Y los nudes, llegaron. Con ellos la preocupación de tus tutores legales, de la prensa, de la sociedad “ay, la juventud”. Tan mal vistos, “ni se te ocurra mandarle a alguien una foto desnuda”, “cómo se te pasa por la cabeza subir a Instagram una foto así”.

Da miedo subir un nude, enseñar una teta —la teta peluda, la calva pero con un pelo larguísimo, una de silicona, una plana, la teta “perfecta”, una cicatriz, una con el pezón amorfo, una con no-pezón, una foto de tus ex-tetas, de tus pectorales—. Da vértigo.

Hay una amenaza presente. Un dedo índice levantado de advertencia. Hay una duda, y un guardar ese nude en el archivo del drive para siempre. Los nudes son libertad. Los nudes circunvalan la amenaza. Los nudes desmitifican. Sí, estás viendo una teta, un culo, una polla o cualquier zona de un cuerpo prohibido, de los sujetos políticos a los que se les niega mostrar, los que tienen que plegarse, esconderse, meterse para dentro.
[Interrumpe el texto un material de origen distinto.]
(* ===== verification/Samples.v ===== *)
(** * Sample documents

    Concrete stages and queries on which the theorems are instantiated. *)

From S2P Require Import Prelude JsString JsNumber Model QueryState Stage QueryInfo.

Definition sample_stats_of (ops : option (list operator)) : stage_stats := {|
  s_totalScheduledTime := js "3.00s"; s_totalBlockedTime := js "1.00s"; s_totalCpuTime := js "2.00s";
  s_failedScheduledTime := js "0.00ns"; s_failedCpuTime := js "0.00ns";
  s_cumulativeUserMemory := of_Z 5000; s_failedCumulativeUserMemory := zero;
  s_userMemoryReservation := js "1MB"; s_peakUserMemoryReservation := js "2MB"; s_fullyBlocked := false;
  s_bufferedDataSize := js "0B"; s_queuedDrivers := zero; s_runningDrivers := of_Z 1;
  s_completedDrivers := of_Z 3; s_rawInputDataSize := js "10MB"; s_rawInputPositions := of_Z 1000;
  s_outputDataSize := js "1kB"; s_outputPositions := of_Z 10; operatorSummaries := ops |}.
Definition sample_stage_stats : stage_stats := sample_stats_of None.

Definition sample_leaf (ty id : jstring) : plan_node := PlanNode ty id None None None None None None None.

(** A fragment whose text is its own root id (the parsers of the witnesses read it so). *)
Definition sample_fragment (id root : jstring) : fragment := {|
  fr_id := id; fr_root := sample_leaf (js "tablescan") root; jsonRepresentation := root;
  distribution := js "SINGLE" |}.

Definition sample_task_of (ps : list pipeline) (id state uri : jstring) : task := {|
  taskId := id; t_state := state; self := uri; nodeId := js "node1";
  t_createTime := js "2022-05-11T09:10:11.123Z"; t_firstStartTime := Some (js "2022-05-11T09:10:11.200Z");
  t_lastStartTime := Some (js "2022-05-11T09:10:11.300Z"); t_lastEndTime := None; t_endTime := None;
  t_elapsedTime := js "2.00s"; t_fullyBlocked := false;
  t_rawInputPositions := of_Z 1000; t_rawInputDataSize := js "1MB"; t_queuedDrivers := zero;
  t_runningDrivers := of_Z 1; t_blockedDrivers := zero; t_completedDrivers := of_Z 3;
  t_totalCpuTime := js "1.00s"; t_totalScheduledTime := js "1.50s"; t_userMemoryReservation := js "1MB";
  t_peakUserMemoryReservation := js "2MB"; totalBufferedBytes := of_Z 1024; estimatedMemory := js "5MB";
  pipelines := ps |}.
Definition sample_task : jstring → jstring → jstring → task := sample_task_of [].

Definition sample_stage : stage :=
  Stage (js "q1.0") (js "RUNNING") (Some (sample_fragment (js "0") (js "6"))) (Some sample_stage_stats)
    [sample_task (js "q1.0.0.0") (js "RUNNING") (js "http://host1:8080/v1/task/q1.0.0.0")]
    [Stage (js "q1.1") (js "FINISHED") (Some (sample_fragment (js "1") (js "2"))) (Some sample_stage_stats) [] []].

Definition sample_session : session_info := {|
  ss_user := js "alice"; ss_principal := None; ss_source := Some (js "trino-cli"); ss_catalog := Some (js "tpch");
  ss_schema := Some (js "tiny"); ss_timeZone := js "UTC"; ss_remoteUserAddress := None; clientTags := [];
  systemProperties := [(js "query_priority", js "1")]; catalogProperties := []; resourceEstimates := [] |}.

Definition sample_detail : detail_stats := {|
  endTime := None; queuedTime := js "1.00ms"; analysisTime := js "2.00ms"; planningTime := js "3.00ms";
  totalScheduledTime := js "12.00s"; failedCpuTime := js "0.00ns"; failedScheduledTime := js "0.00ns";
  processedInputPositions := of_Z 1000; failedProcessedInputPositions := zero;
  processedInputDataSize := js "10MB"; failedProcessedInputDataSize := js "0B";
  physicalInputPositions := of_Z 1000; failedPhysicalInputPositions := zero;
  physicalInputDataSize := js "5MB"; failedPhysicalInputDataSize := js "0B";
  physicalInputReadTime := js "1.00s"; failedPhysicalInputReadTime := js "0.00ns";
  internalNetworkInputPositions := of_Z 10; failedInternalNetworkInputPositions := zero;
  internalNetworkInputDataSize := js "1kB"; failedInternalNetworkInputDataSize := js "0B";
  peakUserMemoryReservation := js "3MB"; peakRevocableMemoryReservation := js "0B";
  failedCumulativeUserMemory := zero; outputPositions := of_Z 1; failedOutputPositions := zero;
  outputDataSize := js "9B"; failedOutputDataSize := js "0B"; writtenPositions := zero;
  logicalWrittenDataSize := js "0B"; physicalWrittenDataSize := js "0B";
  failedPhysicalWrittenDataSize := js "0B"; spilledDataSize := js "0B" |}.

Definition sample_info (state : jstring) (out : option stage) (final : bool) : query_info := {|
  qi := sample_query (js "q1") state None None; outputStage := out; finalQueryInfo := final;
  q_session := sample_session; detail := sample_detail; q_text := js "SELECT 1"; preparedQuery := None;
  warnings := []; failureInfo := None |}.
Los cuerpos de las mujeres, de las marikas, de les bis, de las bolleras, de les trans y de les asexuales.

Me atrevo a decir que los nudes rompen el discurso del terror sexual. O quizá no, pero yo creo que a lo mejor sí. Creo que mientras siga habiendo tíos que enseñan nuestras fotos privadas, posicionarse como enviadora oficial de fotos guarras puede ser potente. Esta soy yo desnuda, y si eres un necio que rompe ese compromiso, es tu problema, yo no me pienso vestir. A mí los tíos ya no me decepcionan.